# Work to complete:
Copy exactly, please, the lines of the data from its start through the line containing "state transformer named".

[Data supplied]

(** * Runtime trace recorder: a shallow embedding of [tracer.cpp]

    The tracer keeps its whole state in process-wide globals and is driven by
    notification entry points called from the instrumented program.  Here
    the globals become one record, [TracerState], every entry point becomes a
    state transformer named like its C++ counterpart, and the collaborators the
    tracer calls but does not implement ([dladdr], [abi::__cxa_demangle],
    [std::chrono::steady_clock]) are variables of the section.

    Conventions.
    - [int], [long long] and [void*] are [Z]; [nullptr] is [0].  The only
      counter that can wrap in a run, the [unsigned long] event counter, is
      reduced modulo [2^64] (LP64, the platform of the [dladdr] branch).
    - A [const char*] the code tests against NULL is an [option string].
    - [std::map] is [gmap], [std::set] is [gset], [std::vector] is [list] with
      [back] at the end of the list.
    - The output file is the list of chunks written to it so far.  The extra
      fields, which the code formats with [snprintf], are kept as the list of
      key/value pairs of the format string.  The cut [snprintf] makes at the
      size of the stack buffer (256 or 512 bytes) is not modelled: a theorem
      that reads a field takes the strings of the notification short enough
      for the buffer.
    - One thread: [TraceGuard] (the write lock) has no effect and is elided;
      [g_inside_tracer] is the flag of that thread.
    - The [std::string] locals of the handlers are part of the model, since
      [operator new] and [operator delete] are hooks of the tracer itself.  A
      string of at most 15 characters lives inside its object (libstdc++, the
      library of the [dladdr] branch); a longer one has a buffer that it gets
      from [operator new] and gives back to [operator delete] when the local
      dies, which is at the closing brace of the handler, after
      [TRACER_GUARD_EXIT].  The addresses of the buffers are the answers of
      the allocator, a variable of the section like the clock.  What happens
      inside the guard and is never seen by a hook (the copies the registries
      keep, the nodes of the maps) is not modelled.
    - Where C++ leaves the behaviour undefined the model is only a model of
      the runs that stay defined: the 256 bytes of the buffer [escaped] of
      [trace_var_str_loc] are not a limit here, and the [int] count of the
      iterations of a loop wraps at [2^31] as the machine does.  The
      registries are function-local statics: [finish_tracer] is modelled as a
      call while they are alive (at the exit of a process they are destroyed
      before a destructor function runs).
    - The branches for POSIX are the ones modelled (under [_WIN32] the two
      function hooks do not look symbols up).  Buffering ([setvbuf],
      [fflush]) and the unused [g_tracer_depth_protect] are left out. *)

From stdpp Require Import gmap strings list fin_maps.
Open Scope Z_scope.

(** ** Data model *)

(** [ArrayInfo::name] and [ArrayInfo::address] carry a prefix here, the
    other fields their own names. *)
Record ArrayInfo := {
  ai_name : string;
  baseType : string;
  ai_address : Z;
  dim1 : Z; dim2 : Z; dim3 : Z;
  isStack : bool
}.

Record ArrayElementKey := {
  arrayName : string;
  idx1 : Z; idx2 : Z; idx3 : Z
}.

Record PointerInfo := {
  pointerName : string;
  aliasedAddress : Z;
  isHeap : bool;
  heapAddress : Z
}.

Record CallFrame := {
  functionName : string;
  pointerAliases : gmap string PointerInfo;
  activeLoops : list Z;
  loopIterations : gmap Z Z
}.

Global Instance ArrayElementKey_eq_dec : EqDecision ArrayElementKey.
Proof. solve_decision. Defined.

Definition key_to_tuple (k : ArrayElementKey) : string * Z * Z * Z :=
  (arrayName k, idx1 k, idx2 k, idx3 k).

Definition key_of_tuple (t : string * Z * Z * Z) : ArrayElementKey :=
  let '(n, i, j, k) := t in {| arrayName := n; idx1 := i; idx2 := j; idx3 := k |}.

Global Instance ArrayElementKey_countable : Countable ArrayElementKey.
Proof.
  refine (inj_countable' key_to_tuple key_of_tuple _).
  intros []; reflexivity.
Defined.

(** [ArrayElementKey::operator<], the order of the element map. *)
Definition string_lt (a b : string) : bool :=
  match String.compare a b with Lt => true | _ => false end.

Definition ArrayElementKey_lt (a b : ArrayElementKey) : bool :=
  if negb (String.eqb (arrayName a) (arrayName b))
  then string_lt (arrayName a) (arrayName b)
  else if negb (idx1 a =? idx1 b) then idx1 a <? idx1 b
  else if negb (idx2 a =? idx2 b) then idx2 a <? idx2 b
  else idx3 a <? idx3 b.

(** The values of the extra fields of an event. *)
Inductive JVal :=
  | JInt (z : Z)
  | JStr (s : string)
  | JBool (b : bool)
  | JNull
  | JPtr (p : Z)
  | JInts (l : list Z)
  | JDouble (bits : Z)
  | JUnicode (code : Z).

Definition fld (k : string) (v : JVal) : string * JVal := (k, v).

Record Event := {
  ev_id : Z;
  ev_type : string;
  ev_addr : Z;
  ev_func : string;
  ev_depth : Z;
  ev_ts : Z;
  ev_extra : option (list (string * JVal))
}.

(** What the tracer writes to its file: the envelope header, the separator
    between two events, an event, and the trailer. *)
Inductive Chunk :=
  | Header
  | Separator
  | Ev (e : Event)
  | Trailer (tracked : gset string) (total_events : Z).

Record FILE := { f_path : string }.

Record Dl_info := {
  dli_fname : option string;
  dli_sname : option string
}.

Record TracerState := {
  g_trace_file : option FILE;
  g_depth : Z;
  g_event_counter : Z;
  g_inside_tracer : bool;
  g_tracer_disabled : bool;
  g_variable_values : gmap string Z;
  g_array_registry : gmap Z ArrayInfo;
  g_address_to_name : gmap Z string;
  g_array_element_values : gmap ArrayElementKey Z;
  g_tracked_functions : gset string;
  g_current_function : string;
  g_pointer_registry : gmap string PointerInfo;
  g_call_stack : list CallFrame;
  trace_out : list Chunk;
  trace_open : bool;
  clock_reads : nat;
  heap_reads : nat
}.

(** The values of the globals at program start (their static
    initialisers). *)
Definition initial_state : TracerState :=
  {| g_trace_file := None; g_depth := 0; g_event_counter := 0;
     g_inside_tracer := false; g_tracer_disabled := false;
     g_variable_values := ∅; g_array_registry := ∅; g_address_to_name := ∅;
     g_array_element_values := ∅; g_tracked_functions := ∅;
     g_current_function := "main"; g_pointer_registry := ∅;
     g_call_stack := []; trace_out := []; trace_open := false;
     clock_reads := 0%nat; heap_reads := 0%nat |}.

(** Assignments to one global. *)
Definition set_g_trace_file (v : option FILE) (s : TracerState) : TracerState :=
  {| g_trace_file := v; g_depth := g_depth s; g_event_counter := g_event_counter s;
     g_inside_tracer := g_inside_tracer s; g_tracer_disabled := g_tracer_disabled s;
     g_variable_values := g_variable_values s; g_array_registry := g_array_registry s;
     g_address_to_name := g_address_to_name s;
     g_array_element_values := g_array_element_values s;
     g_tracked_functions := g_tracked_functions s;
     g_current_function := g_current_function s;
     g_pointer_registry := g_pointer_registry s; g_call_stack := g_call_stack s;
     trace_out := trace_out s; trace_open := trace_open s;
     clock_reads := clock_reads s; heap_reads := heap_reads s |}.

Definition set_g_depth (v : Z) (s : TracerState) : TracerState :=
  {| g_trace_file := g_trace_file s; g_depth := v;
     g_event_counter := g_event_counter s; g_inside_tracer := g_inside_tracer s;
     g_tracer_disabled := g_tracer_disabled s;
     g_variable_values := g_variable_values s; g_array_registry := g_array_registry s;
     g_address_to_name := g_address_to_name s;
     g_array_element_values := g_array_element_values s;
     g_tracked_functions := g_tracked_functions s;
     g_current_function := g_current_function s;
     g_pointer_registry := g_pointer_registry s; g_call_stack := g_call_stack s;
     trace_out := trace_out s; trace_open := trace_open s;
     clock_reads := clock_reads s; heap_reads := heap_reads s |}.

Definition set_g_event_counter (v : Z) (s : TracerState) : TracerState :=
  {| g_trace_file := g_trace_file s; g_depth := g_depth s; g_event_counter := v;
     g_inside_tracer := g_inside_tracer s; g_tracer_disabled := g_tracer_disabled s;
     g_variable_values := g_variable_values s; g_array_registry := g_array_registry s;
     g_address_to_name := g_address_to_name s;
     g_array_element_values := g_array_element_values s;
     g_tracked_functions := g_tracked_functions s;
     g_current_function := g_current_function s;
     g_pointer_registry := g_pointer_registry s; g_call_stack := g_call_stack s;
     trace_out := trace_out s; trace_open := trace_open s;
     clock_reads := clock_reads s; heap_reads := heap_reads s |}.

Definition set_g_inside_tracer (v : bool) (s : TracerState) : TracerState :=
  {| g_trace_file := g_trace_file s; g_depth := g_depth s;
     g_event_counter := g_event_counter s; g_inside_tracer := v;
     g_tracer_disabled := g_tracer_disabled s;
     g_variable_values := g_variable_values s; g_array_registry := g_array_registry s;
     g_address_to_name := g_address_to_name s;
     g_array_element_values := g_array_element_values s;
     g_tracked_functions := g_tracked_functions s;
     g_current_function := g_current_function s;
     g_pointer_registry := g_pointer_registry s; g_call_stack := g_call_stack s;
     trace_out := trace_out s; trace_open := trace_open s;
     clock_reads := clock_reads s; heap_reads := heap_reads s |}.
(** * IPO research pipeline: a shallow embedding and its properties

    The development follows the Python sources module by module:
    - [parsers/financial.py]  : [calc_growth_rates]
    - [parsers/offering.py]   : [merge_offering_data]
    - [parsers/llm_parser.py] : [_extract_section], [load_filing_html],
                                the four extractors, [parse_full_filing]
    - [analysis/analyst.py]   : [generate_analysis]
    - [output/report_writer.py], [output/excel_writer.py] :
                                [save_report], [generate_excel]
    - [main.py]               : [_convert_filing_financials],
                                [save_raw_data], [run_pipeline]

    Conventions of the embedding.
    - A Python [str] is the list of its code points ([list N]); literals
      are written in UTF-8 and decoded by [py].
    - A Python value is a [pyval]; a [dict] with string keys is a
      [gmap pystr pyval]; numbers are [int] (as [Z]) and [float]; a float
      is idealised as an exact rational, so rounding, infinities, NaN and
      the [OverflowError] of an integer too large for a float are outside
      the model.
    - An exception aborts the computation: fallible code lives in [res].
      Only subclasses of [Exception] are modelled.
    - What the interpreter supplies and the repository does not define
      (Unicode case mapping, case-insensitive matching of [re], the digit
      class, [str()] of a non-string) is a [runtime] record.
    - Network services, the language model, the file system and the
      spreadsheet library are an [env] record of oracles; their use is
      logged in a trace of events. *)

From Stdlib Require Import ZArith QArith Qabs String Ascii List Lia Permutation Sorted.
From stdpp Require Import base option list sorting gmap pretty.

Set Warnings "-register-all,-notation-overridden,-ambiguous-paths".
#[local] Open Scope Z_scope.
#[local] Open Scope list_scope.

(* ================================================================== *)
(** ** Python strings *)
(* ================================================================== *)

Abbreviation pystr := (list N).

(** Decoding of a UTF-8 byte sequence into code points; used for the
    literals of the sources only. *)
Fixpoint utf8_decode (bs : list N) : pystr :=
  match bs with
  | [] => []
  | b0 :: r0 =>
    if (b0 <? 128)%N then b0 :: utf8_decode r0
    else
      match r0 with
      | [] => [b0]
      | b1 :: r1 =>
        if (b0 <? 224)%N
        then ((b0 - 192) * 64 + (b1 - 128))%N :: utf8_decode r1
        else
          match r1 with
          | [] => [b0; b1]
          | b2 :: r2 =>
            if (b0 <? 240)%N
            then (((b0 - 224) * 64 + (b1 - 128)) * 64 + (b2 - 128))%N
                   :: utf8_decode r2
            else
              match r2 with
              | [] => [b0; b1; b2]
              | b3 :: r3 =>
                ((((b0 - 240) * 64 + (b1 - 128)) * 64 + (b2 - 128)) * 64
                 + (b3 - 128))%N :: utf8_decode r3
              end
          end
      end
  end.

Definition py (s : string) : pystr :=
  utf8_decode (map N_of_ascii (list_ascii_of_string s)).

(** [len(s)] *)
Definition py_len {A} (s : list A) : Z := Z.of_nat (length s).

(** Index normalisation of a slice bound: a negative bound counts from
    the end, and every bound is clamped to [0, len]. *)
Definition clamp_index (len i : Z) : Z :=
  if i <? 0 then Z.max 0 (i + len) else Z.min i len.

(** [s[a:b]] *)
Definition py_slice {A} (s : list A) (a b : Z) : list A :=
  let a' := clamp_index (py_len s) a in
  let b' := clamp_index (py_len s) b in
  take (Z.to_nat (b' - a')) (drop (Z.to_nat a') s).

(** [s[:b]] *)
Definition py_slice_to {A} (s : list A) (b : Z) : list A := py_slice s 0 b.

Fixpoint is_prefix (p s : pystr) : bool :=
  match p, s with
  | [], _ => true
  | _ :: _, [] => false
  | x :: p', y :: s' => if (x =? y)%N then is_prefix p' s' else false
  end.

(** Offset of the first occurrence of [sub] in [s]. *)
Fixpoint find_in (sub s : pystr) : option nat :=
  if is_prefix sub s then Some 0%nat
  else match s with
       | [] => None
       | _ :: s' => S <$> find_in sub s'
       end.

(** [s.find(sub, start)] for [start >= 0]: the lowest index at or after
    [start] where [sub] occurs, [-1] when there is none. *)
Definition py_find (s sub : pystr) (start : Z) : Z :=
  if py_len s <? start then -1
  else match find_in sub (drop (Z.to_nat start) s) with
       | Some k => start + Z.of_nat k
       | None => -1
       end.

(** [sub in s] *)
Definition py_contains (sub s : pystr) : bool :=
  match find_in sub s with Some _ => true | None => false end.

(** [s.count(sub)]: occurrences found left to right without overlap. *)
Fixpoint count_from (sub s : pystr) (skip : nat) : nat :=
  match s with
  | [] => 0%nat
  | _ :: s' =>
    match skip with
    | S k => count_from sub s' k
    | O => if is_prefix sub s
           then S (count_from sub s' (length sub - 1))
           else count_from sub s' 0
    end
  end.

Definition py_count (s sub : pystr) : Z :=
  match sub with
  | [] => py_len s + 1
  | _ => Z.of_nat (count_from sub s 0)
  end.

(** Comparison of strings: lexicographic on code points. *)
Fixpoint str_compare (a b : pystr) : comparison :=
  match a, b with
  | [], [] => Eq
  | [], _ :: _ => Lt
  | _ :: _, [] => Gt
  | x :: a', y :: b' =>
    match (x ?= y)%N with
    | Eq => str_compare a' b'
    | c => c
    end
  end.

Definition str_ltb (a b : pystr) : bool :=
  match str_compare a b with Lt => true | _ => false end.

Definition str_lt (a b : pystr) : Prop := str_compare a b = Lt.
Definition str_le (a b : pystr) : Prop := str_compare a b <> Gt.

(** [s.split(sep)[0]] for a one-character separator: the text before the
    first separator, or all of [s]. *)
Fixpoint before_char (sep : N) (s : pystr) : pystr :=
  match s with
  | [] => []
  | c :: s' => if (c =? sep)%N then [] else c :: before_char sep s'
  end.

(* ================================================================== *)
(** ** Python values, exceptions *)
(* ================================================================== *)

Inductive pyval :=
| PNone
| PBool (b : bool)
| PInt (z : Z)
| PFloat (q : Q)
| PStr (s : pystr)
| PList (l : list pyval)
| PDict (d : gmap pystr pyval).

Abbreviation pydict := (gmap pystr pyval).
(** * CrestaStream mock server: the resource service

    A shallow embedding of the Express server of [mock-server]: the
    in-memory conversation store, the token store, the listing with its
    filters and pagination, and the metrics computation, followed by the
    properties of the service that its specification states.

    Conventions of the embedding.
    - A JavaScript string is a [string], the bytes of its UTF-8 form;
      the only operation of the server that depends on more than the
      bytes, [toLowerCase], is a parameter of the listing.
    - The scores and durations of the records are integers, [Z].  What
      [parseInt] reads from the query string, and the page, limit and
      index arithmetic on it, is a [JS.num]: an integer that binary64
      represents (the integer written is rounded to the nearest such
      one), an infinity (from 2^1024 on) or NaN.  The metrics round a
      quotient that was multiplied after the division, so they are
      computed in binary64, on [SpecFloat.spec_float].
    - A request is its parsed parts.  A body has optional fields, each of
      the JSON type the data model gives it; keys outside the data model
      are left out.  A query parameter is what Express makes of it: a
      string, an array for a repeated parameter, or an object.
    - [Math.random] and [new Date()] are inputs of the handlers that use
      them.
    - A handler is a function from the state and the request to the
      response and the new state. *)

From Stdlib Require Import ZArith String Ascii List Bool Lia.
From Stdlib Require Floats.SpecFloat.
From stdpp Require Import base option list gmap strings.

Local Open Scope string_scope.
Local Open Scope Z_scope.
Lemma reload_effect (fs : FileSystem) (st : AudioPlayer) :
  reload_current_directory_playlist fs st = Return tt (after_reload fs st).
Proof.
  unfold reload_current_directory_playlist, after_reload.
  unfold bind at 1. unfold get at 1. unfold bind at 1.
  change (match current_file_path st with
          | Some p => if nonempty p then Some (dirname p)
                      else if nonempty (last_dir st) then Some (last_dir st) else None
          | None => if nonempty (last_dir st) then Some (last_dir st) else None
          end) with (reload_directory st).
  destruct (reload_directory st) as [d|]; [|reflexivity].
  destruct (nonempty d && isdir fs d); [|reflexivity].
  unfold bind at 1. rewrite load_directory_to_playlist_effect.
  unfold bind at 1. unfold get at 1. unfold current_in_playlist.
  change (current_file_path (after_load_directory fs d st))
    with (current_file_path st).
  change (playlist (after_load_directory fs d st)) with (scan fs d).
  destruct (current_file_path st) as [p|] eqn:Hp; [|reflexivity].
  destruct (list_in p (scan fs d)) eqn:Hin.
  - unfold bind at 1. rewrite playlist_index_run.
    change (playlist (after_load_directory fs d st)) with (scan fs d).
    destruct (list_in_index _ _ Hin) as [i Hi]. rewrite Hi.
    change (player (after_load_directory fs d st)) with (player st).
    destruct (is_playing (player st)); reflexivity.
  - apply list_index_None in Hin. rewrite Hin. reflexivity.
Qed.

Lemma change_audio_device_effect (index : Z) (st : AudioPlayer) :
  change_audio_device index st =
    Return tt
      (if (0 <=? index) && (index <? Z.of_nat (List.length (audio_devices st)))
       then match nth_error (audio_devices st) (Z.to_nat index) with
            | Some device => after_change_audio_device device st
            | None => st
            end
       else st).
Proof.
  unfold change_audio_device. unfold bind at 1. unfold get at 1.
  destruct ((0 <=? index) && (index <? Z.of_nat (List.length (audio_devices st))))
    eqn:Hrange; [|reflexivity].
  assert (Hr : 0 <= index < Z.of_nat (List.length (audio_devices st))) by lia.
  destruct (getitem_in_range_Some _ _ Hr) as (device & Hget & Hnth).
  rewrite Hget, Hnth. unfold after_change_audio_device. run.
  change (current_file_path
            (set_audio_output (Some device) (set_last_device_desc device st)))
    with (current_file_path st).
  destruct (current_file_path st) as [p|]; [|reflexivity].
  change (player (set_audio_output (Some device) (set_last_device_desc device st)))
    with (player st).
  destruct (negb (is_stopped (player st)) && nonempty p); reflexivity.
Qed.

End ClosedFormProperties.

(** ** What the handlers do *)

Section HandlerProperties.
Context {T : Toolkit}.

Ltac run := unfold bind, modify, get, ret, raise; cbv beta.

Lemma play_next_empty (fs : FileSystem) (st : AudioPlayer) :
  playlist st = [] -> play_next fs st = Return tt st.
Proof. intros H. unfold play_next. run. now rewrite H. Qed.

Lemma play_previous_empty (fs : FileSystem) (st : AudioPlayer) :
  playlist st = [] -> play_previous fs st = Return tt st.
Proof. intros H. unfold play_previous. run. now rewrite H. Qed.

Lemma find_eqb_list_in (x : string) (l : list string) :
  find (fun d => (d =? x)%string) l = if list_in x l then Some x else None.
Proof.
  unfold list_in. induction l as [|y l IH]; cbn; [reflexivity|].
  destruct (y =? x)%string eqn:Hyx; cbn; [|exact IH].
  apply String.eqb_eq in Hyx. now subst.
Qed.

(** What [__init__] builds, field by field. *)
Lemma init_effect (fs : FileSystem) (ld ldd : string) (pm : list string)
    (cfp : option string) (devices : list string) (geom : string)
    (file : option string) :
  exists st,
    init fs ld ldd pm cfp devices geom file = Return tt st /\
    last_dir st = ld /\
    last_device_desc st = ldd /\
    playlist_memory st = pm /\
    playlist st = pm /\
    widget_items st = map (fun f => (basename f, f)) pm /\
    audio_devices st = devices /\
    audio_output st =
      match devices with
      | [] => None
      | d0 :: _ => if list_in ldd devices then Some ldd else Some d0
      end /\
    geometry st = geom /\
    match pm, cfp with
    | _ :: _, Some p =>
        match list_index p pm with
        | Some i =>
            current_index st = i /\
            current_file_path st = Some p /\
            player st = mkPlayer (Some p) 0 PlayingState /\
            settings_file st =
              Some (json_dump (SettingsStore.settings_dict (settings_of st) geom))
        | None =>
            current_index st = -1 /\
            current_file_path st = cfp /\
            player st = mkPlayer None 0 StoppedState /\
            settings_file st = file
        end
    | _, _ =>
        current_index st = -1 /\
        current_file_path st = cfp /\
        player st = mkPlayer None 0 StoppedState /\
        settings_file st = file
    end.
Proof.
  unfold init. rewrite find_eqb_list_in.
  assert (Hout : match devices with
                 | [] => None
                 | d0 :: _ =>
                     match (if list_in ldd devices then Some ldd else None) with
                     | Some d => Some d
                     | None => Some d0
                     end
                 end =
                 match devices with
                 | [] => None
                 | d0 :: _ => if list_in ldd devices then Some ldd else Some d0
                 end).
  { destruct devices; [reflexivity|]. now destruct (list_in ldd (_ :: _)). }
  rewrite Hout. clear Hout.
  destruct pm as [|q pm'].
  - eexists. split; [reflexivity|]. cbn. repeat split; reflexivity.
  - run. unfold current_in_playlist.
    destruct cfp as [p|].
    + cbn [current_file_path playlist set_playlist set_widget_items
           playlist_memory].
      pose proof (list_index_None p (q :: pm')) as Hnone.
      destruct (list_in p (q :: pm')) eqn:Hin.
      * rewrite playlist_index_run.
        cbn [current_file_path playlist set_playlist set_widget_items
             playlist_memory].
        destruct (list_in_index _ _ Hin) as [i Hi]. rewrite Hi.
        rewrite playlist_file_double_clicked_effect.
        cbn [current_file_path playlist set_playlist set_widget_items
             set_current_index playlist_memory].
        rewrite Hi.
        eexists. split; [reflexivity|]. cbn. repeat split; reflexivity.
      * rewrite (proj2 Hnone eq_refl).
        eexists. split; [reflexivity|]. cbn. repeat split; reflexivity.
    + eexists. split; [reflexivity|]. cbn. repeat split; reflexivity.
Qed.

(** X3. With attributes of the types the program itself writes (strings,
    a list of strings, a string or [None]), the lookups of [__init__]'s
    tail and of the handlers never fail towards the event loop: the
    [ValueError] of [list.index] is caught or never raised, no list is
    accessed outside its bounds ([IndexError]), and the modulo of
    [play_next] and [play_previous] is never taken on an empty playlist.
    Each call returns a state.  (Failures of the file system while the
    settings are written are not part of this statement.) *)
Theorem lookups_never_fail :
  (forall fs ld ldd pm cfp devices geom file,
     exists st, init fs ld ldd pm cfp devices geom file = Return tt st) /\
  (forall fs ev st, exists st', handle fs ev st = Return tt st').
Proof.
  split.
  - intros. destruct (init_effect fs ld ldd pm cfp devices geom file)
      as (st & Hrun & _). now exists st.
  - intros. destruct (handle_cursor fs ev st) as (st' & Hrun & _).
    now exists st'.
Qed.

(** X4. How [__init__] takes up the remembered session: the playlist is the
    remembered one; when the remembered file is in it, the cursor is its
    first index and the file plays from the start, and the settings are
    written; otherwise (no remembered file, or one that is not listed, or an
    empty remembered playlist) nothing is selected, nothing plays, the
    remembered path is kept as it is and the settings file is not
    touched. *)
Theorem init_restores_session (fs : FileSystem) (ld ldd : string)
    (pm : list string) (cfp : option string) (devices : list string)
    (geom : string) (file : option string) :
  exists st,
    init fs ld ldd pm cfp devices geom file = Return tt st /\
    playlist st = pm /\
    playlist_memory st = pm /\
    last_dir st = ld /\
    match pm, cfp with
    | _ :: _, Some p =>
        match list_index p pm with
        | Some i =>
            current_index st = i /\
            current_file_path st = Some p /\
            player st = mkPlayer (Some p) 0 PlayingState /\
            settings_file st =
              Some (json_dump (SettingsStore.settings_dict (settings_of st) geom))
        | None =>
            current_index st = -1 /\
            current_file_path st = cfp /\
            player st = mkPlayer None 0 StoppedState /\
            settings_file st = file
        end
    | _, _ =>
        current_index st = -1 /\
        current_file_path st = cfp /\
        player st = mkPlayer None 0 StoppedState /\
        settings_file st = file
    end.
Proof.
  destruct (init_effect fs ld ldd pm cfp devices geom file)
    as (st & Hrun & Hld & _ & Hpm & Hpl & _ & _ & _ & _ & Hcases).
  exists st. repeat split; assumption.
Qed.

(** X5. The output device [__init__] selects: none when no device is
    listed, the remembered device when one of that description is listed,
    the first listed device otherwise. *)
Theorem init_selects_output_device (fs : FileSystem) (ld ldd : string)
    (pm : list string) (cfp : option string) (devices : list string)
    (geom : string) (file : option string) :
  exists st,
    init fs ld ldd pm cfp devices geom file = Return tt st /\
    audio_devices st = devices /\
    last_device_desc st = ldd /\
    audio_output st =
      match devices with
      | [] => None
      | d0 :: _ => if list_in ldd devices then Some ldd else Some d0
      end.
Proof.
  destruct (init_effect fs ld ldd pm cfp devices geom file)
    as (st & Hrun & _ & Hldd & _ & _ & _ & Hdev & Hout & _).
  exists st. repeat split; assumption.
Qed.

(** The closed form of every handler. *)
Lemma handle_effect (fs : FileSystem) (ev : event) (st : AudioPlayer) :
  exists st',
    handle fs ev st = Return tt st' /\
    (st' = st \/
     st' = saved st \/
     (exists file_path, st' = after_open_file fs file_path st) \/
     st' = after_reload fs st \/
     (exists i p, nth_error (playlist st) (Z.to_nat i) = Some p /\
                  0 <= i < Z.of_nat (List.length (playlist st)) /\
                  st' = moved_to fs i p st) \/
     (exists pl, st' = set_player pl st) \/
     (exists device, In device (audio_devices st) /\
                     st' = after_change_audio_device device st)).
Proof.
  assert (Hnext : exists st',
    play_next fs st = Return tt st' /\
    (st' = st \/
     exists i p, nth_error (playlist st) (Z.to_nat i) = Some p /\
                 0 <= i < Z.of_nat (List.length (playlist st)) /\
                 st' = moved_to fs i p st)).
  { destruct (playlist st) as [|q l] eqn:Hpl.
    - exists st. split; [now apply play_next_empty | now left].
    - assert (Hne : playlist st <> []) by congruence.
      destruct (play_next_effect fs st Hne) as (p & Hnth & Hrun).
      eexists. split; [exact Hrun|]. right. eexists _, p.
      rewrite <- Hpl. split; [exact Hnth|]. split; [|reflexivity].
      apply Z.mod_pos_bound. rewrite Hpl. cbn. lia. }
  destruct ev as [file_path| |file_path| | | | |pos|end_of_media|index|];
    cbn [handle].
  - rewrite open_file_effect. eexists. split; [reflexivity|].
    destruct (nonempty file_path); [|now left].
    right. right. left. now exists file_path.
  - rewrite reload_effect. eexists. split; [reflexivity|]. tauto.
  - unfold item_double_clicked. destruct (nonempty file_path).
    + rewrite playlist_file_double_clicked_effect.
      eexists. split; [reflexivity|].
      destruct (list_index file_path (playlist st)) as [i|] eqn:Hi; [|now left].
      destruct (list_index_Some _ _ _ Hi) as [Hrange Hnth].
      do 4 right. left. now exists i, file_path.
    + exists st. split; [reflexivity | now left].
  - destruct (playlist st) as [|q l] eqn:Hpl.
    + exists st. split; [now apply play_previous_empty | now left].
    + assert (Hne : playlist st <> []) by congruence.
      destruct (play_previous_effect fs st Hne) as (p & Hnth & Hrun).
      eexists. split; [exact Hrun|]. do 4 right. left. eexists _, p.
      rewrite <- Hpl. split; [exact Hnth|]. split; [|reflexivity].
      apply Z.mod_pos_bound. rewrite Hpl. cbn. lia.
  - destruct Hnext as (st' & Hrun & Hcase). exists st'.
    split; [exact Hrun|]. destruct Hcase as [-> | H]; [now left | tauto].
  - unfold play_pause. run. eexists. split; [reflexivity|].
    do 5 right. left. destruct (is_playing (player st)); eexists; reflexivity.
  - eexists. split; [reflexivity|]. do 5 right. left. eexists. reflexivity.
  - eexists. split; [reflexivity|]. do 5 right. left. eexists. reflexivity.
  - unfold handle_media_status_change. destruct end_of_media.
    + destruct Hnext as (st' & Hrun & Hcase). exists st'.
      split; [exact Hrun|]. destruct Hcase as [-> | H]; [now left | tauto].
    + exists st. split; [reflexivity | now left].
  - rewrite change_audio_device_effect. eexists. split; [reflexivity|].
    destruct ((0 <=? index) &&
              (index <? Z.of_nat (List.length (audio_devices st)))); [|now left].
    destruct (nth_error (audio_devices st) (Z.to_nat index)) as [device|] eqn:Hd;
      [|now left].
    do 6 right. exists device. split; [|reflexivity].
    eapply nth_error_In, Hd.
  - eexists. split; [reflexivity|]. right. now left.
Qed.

[/Data supplied]

# Your solution:
(** * Runtime trace recorder: a shallow embedding of [tracer.cpp]

    The tracer keeps its whole state in process-wide globals and is driven by
    notification entry points called from the instrumented program.  Here
    the globals become one record, [TracerState], every entry point becomes a
    state transformer named like its C++ counterpart, and the collaborators the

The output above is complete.